Assignment
From the line containing "assert (Hcs1 : Forall2" down to the line containing "(** The projector" in the records below, reproduce every line exactly, ends included, and omit all others.

Extracted entries
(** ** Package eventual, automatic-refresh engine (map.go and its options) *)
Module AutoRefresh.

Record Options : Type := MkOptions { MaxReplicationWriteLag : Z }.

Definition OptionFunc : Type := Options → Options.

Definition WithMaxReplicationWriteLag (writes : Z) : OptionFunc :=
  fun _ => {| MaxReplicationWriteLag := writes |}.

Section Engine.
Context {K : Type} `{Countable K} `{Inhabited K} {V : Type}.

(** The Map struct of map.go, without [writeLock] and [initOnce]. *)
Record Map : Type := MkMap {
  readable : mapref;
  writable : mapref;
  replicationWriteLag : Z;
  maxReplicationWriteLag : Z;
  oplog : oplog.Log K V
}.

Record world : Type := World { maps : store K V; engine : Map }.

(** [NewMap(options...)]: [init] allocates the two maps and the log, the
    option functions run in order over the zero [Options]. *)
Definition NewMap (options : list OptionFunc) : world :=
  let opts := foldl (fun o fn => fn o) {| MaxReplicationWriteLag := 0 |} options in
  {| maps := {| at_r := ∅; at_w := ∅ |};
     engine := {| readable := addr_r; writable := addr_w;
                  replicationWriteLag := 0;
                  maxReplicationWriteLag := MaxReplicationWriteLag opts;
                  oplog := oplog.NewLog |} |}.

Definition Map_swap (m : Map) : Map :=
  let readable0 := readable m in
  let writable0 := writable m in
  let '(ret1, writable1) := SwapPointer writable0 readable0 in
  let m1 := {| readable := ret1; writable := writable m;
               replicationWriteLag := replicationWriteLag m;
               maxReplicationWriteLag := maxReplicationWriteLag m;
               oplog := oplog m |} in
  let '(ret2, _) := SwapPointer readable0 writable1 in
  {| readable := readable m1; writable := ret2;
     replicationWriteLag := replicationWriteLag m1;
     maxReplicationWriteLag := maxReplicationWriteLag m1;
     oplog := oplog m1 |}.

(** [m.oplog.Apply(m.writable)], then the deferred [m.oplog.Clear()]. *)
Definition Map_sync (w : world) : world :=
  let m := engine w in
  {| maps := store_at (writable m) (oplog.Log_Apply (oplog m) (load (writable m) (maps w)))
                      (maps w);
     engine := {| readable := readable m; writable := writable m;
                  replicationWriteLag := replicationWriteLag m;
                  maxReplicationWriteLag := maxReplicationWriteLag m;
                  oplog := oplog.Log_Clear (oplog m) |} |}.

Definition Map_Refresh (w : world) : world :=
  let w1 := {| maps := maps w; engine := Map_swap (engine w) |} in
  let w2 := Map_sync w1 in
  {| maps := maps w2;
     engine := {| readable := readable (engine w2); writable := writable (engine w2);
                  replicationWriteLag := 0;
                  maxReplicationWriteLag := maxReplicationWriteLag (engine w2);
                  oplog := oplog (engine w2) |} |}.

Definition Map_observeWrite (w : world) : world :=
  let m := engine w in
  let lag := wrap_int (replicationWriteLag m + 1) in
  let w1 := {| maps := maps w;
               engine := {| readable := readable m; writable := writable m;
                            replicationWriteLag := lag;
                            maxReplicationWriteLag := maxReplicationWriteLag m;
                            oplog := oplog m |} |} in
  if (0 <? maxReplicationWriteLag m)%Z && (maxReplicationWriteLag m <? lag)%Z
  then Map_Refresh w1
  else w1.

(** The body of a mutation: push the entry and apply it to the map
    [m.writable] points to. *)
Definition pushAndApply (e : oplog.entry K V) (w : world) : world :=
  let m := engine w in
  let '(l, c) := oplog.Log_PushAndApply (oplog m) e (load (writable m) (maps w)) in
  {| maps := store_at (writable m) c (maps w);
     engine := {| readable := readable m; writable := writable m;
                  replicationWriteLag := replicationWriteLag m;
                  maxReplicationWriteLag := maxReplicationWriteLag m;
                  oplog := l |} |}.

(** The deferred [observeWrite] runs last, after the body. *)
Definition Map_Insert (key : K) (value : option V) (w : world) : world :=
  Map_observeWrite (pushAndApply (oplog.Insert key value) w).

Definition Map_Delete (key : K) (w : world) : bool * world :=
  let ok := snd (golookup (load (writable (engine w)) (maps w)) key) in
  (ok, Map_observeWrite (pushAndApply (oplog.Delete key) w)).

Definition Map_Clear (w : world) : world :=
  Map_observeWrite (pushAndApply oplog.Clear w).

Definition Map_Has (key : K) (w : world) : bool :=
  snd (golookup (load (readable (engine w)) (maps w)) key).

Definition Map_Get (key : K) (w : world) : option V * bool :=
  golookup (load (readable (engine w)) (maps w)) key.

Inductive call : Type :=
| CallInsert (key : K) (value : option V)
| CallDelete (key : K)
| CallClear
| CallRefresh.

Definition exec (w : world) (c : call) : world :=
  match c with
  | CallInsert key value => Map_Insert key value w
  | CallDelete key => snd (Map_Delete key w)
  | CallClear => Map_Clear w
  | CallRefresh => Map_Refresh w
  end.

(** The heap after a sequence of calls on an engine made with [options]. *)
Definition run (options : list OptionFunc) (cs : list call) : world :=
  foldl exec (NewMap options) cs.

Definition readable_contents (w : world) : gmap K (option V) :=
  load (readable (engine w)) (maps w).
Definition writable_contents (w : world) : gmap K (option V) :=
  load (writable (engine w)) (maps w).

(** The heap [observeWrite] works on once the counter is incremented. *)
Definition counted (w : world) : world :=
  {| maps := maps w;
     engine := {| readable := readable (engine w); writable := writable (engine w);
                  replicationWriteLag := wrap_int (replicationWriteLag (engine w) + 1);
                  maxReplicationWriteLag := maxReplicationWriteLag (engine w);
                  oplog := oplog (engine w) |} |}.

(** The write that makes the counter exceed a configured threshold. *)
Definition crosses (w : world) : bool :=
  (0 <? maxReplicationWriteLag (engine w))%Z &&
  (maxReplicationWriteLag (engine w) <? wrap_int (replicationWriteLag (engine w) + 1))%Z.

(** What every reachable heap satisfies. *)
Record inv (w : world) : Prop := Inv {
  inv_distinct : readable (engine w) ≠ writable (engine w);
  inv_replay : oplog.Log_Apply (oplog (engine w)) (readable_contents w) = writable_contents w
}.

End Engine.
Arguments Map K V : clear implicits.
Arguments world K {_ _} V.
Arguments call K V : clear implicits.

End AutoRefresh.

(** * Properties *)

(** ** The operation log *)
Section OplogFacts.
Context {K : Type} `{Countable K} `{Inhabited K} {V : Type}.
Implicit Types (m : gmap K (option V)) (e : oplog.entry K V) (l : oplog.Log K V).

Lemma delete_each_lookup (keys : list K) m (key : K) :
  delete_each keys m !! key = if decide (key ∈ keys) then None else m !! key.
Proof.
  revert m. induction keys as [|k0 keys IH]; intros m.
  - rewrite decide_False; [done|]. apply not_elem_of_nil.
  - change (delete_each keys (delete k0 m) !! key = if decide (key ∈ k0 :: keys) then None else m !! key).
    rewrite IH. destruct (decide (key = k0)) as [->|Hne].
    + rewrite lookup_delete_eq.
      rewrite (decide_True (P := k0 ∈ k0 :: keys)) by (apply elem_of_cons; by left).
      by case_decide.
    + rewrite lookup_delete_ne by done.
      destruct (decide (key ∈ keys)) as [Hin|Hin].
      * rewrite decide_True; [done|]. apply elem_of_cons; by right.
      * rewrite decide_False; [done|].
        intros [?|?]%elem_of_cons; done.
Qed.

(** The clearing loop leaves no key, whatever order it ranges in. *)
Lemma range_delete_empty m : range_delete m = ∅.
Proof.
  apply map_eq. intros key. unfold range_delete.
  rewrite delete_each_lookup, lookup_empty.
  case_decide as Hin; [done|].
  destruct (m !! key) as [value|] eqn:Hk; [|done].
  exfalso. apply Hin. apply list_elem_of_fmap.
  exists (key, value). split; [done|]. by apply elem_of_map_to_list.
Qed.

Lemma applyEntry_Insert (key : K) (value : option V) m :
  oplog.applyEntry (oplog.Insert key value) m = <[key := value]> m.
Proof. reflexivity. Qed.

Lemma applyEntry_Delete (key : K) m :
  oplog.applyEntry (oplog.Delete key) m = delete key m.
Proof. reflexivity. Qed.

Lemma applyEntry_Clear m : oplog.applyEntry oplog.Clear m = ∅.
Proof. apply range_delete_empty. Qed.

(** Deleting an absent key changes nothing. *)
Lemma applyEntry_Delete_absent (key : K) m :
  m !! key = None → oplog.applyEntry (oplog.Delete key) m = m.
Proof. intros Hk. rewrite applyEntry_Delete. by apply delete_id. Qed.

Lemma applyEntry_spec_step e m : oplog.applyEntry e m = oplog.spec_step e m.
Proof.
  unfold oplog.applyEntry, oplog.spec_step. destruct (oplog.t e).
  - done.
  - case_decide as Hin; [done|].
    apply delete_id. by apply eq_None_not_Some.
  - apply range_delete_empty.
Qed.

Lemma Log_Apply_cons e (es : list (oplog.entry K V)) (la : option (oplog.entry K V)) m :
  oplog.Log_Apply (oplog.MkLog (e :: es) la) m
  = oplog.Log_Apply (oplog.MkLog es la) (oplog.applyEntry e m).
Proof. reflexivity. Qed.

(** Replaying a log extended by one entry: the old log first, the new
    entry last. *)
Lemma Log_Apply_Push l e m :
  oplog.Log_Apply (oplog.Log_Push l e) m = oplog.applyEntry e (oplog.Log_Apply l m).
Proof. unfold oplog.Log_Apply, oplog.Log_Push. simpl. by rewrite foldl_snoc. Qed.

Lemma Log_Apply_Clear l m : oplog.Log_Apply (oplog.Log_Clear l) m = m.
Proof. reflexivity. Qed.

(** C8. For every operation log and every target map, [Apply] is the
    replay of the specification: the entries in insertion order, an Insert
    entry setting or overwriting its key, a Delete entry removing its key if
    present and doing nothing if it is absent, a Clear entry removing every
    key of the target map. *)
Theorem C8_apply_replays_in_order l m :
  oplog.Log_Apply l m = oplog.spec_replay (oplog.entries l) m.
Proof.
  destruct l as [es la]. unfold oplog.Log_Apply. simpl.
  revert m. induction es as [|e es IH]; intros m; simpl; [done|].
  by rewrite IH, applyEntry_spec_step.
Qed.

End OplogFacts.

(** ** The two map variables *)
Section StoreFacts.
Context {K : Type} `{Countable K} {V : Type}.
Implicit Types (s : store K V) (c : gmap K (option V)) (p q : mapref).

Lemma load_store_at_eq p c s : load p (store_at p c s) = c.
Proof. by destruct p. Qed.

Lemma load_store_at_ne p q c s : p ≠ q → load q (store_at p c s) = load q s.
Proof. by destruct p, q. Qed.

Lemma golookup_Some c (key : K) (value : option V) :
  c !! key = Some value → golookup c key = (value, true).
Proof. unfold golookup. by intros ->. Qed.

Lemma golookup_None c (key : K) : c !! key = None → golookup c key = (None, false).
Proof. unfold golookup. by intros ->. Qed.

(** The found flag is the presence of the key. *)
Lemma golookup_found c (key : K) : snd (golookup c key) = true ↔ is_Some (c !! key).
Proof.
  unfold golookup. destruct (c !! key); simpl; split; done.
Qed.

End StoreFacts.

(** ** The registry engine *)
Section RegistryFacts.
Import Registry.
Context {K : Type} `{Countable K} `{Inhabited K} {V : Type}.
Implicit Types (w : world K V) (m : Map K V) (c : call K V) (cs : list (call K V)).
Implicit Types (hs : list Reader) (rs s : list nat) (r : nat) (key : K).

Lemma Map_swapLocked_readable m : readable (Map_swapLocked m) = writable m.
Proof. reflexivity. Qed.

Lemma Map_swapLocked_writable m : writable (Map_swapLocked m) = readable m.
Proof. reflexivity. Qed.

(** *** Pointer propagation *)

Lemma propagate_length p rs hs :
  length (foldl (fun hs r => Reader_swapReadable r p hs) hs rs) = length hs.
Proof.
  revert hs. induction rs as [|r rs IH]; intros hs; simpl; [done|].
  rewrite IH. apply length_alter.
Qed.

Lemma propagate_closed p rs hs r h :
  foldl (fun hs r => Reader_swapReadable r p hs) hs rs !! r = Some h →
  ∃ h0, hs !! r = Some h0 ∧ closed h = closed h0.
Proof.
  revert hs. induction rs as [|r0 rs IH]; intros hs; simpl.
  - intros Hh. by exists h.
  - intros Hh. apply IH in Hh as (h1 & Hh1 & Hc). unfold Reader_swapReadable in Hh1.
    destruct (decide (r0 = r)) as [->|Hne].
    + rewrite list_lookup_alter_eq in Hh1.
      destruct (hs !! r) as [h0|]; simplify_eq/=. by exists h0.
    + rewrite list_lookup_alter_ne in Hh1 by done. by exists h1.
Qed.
--
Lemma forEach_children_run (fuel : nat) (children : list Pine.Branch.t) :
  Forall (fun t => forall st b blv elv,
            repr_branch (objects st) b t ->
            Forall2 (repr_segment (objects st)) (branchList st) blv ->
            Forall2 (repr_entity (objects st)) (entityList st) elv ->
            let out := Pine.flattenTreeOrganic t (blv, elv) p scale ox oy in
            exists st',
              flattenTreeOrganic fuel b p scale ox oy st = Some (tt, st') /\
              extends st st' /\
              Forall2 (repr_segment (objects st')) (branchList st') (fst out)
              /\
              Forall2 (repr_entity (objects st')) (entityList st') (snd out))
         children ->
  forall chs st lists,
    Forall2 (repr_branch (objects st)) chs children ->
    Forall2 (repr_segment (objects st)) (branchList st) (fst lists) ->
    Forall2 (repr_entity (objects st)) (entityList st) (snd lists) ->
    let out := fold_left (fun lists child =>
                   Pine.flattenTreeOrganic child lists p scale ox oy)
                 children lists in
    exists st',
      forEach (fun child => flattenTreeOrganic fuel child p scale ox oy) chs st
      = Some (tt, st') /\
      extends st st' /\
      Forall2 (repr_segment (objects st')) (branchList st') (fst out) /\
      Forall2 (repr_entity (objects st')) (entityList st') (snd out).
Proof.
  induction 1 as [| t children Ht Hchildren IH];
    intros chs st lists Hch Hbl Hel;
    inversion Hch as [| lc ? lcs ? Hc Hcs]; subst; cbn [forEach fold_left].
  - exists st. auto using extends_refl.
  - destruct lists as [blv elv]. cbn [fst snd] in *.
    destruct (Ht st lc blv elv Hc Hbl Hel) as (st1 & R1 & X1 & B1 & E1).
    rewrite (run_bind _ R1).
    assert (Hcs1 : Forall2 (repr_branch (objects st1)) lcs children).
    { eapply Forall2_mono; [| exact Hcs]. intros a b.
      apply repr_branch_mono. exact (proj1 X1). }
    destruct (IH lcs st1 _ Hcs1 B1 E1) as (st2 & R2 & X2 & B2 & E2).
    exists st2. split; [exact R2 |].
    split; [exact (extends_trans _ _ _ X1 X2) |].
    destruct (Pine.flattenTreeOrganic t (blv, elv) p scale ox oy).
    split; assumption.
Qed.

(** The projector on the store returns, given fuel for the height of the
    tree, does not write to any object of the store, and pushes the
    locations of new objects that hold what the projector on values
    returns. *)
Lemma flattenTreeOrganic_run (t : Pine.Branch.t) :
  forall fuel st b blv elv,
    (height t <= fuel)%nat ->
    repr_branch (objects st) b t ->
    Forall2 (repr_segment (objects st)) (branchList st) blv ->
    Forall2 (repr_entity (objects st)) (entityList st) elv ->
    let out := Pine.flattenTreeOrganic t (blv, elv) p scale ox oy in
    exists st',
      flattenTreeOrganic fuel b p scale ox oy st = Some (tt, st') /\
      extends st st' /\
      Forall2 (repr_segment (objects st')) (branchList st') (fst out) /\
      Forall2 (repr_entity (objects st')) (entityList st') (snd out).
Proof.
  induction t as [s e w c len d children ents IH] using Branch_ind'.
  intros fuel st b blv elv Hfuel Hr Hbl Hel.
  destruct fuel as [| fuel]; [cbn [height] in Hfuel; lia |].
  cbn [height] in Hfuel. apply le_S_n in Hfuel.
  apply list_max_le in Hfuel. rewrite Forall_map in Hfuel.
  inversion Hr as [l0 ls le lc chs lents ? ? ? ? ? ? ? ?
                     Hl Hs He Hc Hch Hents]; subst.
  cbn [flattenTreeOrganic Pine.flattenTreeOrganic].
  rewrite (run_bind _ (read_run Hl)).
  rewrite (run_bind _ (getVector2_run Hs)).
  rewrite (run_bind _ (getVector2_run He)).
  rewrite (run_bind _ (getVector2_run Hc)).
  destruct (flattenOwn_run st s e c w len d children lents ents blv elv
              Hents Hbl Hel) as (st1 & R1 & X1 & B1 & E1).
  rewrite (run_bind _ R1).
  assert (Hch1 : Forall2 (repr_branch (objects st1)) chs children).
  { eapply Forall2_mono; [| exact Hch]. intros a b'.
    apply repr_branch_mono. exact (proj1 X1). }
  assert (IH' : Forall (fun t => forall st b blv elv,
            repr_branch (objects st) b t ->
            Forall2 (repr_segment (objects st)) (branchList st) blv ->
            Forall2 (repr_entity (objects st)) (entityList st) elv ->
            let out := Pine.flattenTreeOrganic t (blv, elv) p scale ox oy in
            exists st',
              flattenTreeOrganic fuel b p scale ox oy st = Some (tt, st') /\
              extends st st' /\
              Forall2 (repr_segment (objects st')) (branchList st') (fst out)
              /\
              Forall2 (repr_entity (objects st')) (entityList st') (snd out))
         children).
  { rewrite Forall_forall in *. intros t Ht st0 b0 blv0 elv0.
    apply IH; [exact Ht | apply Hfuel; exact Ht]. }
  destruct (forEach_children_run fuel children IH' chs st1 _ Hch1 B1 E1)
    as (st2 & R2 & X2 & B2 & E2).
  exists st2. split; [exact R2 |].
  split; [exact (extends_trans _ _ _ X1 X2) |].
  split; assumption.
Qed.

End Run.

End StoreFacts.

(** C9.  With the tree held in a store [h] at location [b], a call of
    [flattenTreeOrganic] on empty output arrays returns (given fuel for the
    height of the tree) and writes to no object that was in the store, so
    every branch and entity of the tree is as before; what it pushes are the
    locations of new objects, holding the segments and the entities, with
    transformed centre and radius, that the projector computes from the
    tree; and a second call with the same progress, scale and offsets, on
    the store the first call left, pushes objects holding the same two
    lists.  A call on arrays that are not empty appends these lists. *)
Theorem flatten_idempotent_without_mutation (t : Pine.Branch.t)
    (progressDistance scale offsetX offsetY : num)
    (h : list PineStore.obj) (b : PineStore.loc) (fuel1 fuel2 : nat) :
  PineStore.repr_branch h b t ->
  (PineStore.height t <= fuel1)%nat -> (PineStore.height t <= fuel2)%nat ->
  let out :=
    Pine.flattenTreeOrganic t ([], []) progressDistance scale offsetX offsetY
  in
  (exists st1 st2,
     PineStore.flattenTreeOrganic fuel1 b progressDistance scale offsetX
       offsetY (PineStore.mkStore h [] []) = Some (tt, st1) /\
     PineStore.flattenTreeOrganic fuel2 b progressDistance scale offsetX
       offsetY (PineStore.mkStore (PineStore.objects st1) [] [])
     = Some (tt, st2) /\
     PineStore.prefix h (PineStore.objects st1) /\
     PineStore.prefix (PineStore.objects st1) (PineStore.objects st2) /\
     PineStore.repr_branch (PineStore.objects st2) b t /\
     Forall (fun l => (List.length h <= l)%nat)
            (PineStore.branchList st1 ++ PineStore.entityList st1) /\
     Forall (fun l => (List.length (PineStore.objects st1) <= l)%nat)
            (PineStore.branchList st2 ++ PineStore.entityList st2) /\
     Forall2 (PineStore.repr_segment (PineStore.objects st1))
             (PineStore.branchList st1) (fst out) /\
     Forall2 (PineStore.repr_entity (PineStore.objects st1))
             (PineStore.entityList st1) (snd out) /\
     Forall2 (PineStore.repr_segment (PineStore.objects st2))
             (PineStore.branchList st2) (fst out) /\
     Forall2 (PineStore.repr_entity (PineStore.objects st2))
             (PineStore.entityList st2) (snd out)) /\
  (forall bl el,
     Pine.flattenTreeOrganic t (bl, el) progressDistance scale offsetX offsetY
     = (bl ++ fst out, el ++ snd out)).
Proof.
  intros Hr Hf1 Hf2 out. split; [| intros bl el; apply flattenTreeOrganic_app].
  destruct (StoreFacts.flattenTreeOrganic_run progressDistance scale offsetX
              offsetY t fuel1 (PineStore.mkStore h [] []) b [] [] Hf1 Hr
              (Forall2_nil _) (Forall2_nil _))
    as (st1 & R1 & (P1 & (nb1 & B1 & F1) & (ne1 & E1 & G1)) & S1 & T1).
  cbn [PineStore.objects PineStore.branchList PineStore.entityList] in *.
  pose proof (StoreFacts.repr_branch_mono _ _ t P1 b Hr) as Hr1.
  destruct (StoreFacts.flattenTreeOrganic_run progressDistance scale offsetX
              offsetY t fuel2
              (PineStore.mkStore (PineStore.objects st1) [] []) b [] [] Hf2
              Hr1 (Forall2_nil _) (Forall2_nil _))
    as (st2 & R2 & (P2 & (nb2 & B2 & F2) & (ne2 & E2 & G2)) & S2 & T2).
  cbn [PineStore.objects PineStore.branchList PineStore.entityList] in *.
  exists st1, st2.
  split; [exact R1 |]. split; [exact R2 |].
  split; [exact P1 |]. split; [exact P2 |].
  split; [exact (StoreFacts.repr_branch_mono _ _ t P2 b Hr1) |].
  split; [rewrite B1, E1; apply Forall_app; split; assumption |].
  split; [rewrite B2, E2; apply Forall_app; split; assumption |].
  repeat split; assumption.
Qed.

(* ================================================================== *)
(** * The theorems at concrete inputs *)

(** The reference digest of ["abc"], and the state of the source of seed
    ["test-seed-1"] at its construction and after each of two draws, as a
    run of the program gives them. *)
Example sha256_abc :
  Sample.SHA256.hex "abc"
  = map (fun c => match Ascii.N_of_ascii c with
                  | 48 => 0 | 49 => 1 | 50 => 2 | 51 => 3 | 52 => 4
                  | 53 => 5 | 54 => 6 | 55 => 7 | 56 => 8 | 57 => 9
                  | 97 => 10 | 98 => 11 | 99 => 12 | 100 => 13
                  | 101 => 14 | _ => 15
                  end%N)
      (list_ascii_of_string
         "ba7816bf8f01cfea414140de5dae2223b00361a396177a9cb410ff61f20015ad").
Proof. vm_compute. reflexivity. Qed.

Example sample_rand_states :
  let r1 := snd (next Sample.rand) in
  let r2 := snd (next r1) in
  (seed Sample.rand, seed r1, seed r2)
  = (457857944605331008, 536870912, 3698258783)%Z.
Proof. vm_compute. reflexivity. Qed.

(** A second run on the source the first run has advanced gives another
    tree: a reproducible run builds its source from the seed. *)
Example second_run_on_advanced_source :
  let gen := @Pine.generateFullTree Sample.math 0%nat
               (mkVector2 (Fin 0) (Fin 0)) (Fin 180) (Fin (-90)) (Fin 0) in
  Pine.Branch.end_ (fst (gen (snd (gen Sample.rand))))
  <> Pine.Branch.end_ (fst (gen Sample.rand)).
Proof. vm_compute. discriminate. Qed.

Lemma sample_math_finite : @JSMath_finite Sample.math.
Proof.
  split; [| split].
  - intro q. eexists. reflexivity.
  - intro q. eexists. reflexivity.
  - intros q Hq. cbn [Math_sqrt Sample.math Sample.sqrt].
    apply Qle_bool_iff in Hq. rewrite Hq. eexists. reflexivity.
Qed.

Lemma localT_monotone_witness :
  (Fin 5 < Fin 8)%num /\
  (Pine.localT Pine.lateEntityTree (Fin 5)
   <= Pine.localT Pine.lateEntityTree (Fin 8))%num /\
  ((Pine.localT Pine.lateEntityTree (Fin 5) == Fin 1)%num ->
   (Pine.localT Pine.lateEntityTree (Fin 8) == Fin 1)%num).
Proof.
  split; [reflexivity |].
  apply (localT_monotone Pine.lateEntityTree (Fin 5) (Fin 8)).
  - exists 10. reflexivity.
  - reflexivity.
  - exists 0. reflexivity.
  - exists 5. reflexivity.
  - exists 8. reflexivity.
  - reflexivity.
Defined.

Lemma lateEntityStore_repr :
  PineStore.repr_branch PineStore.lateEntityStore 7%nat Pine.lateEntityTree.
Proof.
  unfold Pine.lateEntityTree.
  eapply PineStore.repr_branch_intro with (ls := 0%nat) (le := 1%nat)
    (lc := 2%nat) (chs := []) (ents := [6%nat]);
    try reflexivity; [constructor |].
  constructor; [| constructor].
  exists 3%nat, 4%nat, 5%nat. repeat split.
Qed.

Response
    assert (Hcs1 : Forall2 (repr_branch (objects st1)) lcs children).
    { eapply Forall2_mono; [| exact Hcs]. intros a b.
      apply repr_branch_mono. exact (proj1 X1). }
    destruct (IH lcs st1 _ Hcs1 B1 E1) as (st2 & R2 & X2 & B2 & E2).
    exists st2. split; [exact R2 |].
    split; [exact (extends_trans _ _ _ X1 X2) |].
    destruct (Pine.flattenTreeOrganic t (blv, elv) p scale ox oy).
    split; assumption.
Qed.

(** The projector on the store returns, given fuel for the height of the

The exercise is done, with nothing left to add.